Definition invariant_holds (f : Field)
    (staker : Buffer) (fps covs : list Buffer)
    (threshold stakingTimelock : Z) (magic : Buffer) : Prop :=
  match f with
  | FStakerKey => key32 staker
  | FKeyLists => Forall key32 fps /\ Forall key32 covs
  | FStakingTimelock => 1 <= stakingTimelock <= 65535
  | FCovenantThreshold => 1 <= threshold <= Z.of_nat (List.length covs)
  | FMagicBytes => magic <> []
  end.

Definition section3_invariants
    (staker : Buffer) (fps covs : list Buffer)
    (threshold stakingTimelock : Z) (magic : Buffer) : Prop :=
  forall f, invariant_holds f staker fps covs threshold stakingTimelock magic.

(** The whitespace the specification names: space, tab, newline and
    carriage return. *)
Definition spec_whitespace (c : ascii) : bool :=
  let n := N_of_ascii c in
  ((n =? 32) || (n =? 9) || (n =? 10) || (n =? 13))%N.

Fixpoint remove_spec_whitespace (s : string) : string :=
  match s with
  | EmptyString => EmptyString
  | String c rest =>
      if spec_whitespace c then remove_spec_whitespace rest
      else String c (remove_spec_whitespace rest)
  end.

(** The number a decimal literal denotes. *)
Definition decimal_value (s : string) : option Z :=
  option_map Z.of_int (NilZero.int_of_string s).

Definition is_digit (c : ascii) : bool :=
  let n := N_of_ascii c in ((48 <=? n) && (n <=? 57))%N.

(** The number a two-byte big-endian field denotes. *)
Definition uint16_be_value (hi lo : byte) : Z :=
  256 * Z.of_N (Byte.to_N hi) + Z.of_N (Byte.to_N lo).

(** The first exception in a list of results, in order. *)
Fixpoint first_failure {A : Type} (rs : list (Result A)) : option Exception :=
  match rs with
  | [] => None
  | Ok _ :: rest => first_failure rest
  | Throw e :: _ => Some e
  end.

Section Vocabulary.

Context `{MS : MiniscriptApi} `{SC : ScriptApi}.

(** The supported kinds of a list element. *)
Inductive Kind : Type := KBuffer | KMiniscript | KString | KNumber.

Definition kind_of (v : JsValue) : option Kind :=
  match v with
  | JsBuffer _ => Some KBuffer
  | JsMiniscript _ => Some KMiniscript
  | JsString _ => Some KString
  | JsNumber _ => Some KNumber
  | _ => None
  end.

(** All elements are of one and the same supported kind. *)
Definition homogeneous (arr : list JsValue) : Prop :=
  exists k, Forall (fun e => kind_of e = Some k) arr.

(** The text that fills an argument slot. *)
Definition format_slot (arg : JsValue) : Result string :=
  match arg with
  | JsUndefined => Ok EmptyString
  | JsArray arr => flatArray arr
  | _ => formatArg arg
  end.

(** The five sub-builds of [buildScripts], in the order of the bundle. *)
Definition sub_builds (this : StakingScriptDataMini) : list (Result Buffer) :=
  [buildStakingTimelockScript this;
   buildUnbondingScript this;
   buildSlashingScript this;
   buildUnbondingTimelockScript this;
   buildDataEmbedScript this].

End Vocabulary.

(* ================================================================== *)
(** ** Test doubles and sample inputs *)

(** A compiler that accepts every text and a trivial assembler, to run the
    builders on concrete inputs. *)
Definition echo_miniscript : MiniscriptApi := {|
  Miniscript := string;
  Miniscript_fromString := fun text _ => Ok text;
  Miniscript_toString := fun m => m;
  Miniscript_encode := fun m => map byte_of_ascii (list_ascii_of_string m)
|}.

Definition OP_RETURN_byte : byte := x6a.

Definition raw_script : ScriptApi := {|
  script_compile := fun chunks =>
    Ok (flat_map (fun c => match c with
                           | ChunkOp OP_RETURN => [OP_RETURN_byte]
                           | ChunkData d => d
                           end) chunks)
|}.

Definition key_of (b : byte) : Buffer := repeat b 32.

Definition sample_covenant_keys : list Buffer :=
  [key_of x02; key_of x03; key_of x04].

Definition sample_magic : Buffer := [xaa; xbb; xcc; xdd].

(** A staking script data object as the tests build it: one finality
    provider, three covenant keys, threshold two. *)
Definition sample_data : StakingScriptDataMini := {|
  stakerKey := key_of x01;
  finalityProviderKeys := [key_of x05];
  covenantKeys := sample_covenant_keys;
  covenantThreshold := 2;
  stakingTimeLock := 144;
  unbondingTimeLock := 100;
  magicBytes := sample_magic
|}.

(** The input of the payload example of the specification. *)
Definition payload_example : StakingScriptDataMini := {|
  stakerKey := key_of x00;
  finalityProviderKeys := [key_of xff];
  covenantKeys := sample_covenant_keys;
  covenantThreshold := 2;
  stakingTimeLock := 100;
  unbondingTimeLock := 50;
  magicBytes := sample_magic
|}.

(** The same object without finality providers. *)
Definition no_provider_data : StakingScriptDataMini := {|
  stakerKey := key_of x01;
  finalityProviderKeys := [];
  covenantKeys := sample_covenant_keys;
  covenantThreshold := 2;
  stakingTimeLock := 144;
  unbondingTimeLock := 100;
  magicBytes := sample_magic
|}.

(* ================================================================== *)
(** ** The texts of the policies and the arguments that render *)

(** The policy texts of the three templates, written out. *)
Definition timelock_text (staker : Buffer) (lockBlocks : Z) : string :=
  "and_v(v:pk(" ++ Buffer_toString_hex staker ++
  "),older(" ++ Number_toString lockBlocks ++ "))".

Definition unbonding_text (staker : Buffer) (threshold : Z)
    (covs : list Buffer) : string :=
  "and_v(v:pk(" ++ Buffer_toString_hex staker ++
  "),multi_a(" ++ Number_toString threshold ++ "," ++
  join "," (map Buffer_toString_hex covs) ++ "))".

Definition slashing_text (staker : Buffer) (fps : list Buffer)
    (threshold : Z) (covs : list Buffer) : string :=
  "and_v(and_v(v:pk(" ++ Buffer_toString_hex staker ++ ")," ++
  join "," (map (fun pk => "v:pk(" ++ Buffer_toString_hex pk ++ ")") fps) ++
  "),multi_a(" ++ Number_toString threshold ++ "," ++
  join "," (map Buffer_toString_hex covs) ++ "))".

Definition no_whitespace (s : string) : bool :=
  string_forallb (fun c => negb (is_whitespace c)) s.

(** The safe integers of JavaScript: the numbers that [toString] prints
    as their exact decimal digits. *)
Definition safe_integer (n : Z) : Prop :=
  - MAX_SAFE_INTEGER <= n <= MAX_SAFE_INTEGER.
Lemma match_fence_bound (s : str) (n : nat) :
  match_fence s = Some n -> n <= length s.
Proof.
  unfold match_fence. destruct (startswith s FENCE_OPEN) eqn:E; [|done].
  destruct (startswith _ FENCE_CLOSE && _) eqn:F; [|done]. intros [= <-].
  apply andb_true_iff in F as [F _].
  apply startswith_length in E, F. rewrite !length_drop in F.
  change (length FENCE_OPEN) with 9 in *.
  change (length FENCE_CLOSE) with 5 in *. lia.
Qed.

Lemma match_newlines_bound (s : str) (n : nat) :
  match_newlines s = Some n -> 3 <= n <= length s.
Proof.
  rewrite match_newlines_eq. destruct (3 <=? run s) eqn:E; [|done].
  intros [= <-]. apply Nat.leb_le in E. split; [done|].
  apply take_while_length.
Qed.

(** A replacement no longer than what it replaces does not lengthen. *)
Lemma re_sub_length (m : str -> option nat) (repl : str) :
  (forall s n, m s = Some n -> length repl <= n <= length s) ->
  forall s, length (re_sub m repl s) <= length s.
Proof.
  intros Hm.
  assert (G : forall k s, length s <= k ->
            length (re_sub m repl s) <= length s).
  { induction k as [|k IH]; intros s Hk.
    - destruct s; [done|simpl in Hk; lia].
    - destruct s as [|c s]; [done|]. rewrite re_sub_cons.
      destruct (m (c :: s)) as [[|n]|] eqn:E.
      + simpl in *. specialize (IH s). lia.
      + apply Hm in E. rewrite length_app.
        assert (L : length (re_sub m repl (drop n s)) <= length (drop n s)).
        { apply IH. rewrite length_drop. simpl in Hk. lia. }
        rewrite length_drop in L. simpl in *. lia.
      + simpl in *. specialize (IH s). lia. }
  intros s. by apply (G (length s)).
Qed.

(** X7: cleaning never makes a text longer. *)
Theorem clean_text_no_longer (text : str) :
  length (clean_text text) <= length text.
Proof.
  unfold clean_text.
  etrans; [apply strip_length|].
  etrans; [apply re_sub_length|].
  { intros s n H. apply match_newlines_bound in H. simpl. lia. }
  etrans; [apply re_sub_length|].
  { intros s n H. apply match_block_bound in H.
    change (length TOOL_OUTPUT) with 13.
    change (length FR_OPEN) with 18 in H.
    change (length FR_CLOSE) with 19 in H. lia. }
  etrans; [apply re_sub_length|].
  { intros s n H. apply match_fence_bound in H. simpl. lia. }
  apply re_sub_length.
  intros s n H. apply match_block_bound in H. simpl. lia.
Qed.

(** * Further properties of the two readers *)

Lemma memory_file_chunks_shape (fs : memory_fs) (f : str) :
  Forall (fun c : chunk =>
            strip c.1 = c.1 /\ c.2 = lit "memory:" ++ relpath fs f)
    (memory_file_chunks fs f).
Proof.
  unfold memory_file_chunks. destruct (read_file fs f) as [text|]; [|done].
  destruct (len (strip text) <? MIN_MSG_LEN)%Z; [done|].
  apply Forall_and. split.
  - apply chunk_text_trimmed_chunks. right. unfold clean_text.
    apply strip_idempotent.
  - apply chunk_text_sources.
Qed.

(** X8: every chunk [process_memory_files] returns is trimmed and is labelled
    ["memory:"] followed by the relative path of one of the files opened. *)
Theorem process_memory_files_chunks (fs : memory_fs) :
  Forall (fun c : chunk =>
            strip c.1 = c.1
            /\ exists f, In f (opened (scan_memory_files fs))
                         /\ c.2 = lit "memory:" ++ relpath fs f)
    (process_memory_files fs).
Proof.
  assert (I0 : scan_inv fs {| seen_files := ∅; opened := []; scan_chunks := [] |}).
  { repeat split; simpl; try done. apply NoDup_nil_2. }
  destruct (scan_all_inv fs (globbed fs) _ I0) as [(_ & _ & H3) _].
  fold (scan_memory_files fs) in H3. unfold process_memory_files.
  rewrite H3. apply List.Forall_concat, List.Forall_map.
  apply List.Forall_forall. intros f Hf.
  eapply Forall_impl; [apply memory_file_chunks_shape|].
  intros c [H1 H2]. split; [done|]. by exists f.
Qed.

Lemma kept_plain (l : line) (m : str) : kept_as l m -> plain m.
Proof.
  intros (role & text & _ & _ & _ & Hl & ->). split; [done|].
  rewrite (app_assoc (label role)).
  apply strip_sandwich; [done| |done|].
  - intros E. rewrite E in Hl. by vm_compute in Hl.
  - unfold clean_text. apply strip_idempotent.
Qed.

Lemma session_messages_plain (lines : list line) (messages : list str) :
  session_messages lines [] = Ok messages -> Forall plain messages.
Proof.
  intros H. apply List.Forall_forall. intros m Hm.
  apply (session_messages_spec lines [] messages H m) in Hm
    as [[]|(l & _ & Hl)].
  apply process_line_kept in Hl. by apply (kept_plain l).
Qed.

(** X9: every chunk [process_session_file] returns is trimmed and is labelled
    ["session:"] followed by the base name of the file. *)
Theorem process_session_file_chunks (basename : str)
    (file : option (list line)) :
  Forall (fun c : chunk =>
            strip c.1 = c.1 /\ c.2 = lit "session:" ++ basename)
    (process_session_file basename file).
Proof.
  unfold process_session_file. destruct file as [lines|]; [|done].
  destruct (session_messages lines []) as [messages|] eqn:E; [|done].
  apply session_messages_plain in E.
  destruct messages as [|m ms]; [done|].
  apply Forall_and. split; [|apply chunk_text_sources].
  apply chunk_text_trimmed_chunks. right.
  by apply plain_join.
Qed.

Lemma session_messages_app (before after : list line) (acc : list str) :
  session_messages (before ++ after) acc
  = session_messages before acc ≫= session_messages after.
Proof.
  revert acc. induction before as [|l before IH]; intros acc; [done|].
  simpl. destruct (process_line l) as [r|e]; [|done]. simpl. apply IH.
Qed.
##############################
• **Goal of the exercise**: Search the entries above for the string "three". Copy each line in which it appears.

• **Solution to this task**:
    provider, three covenant keys, threshold two. *)
(** The policy texts of the three templates, written out. *)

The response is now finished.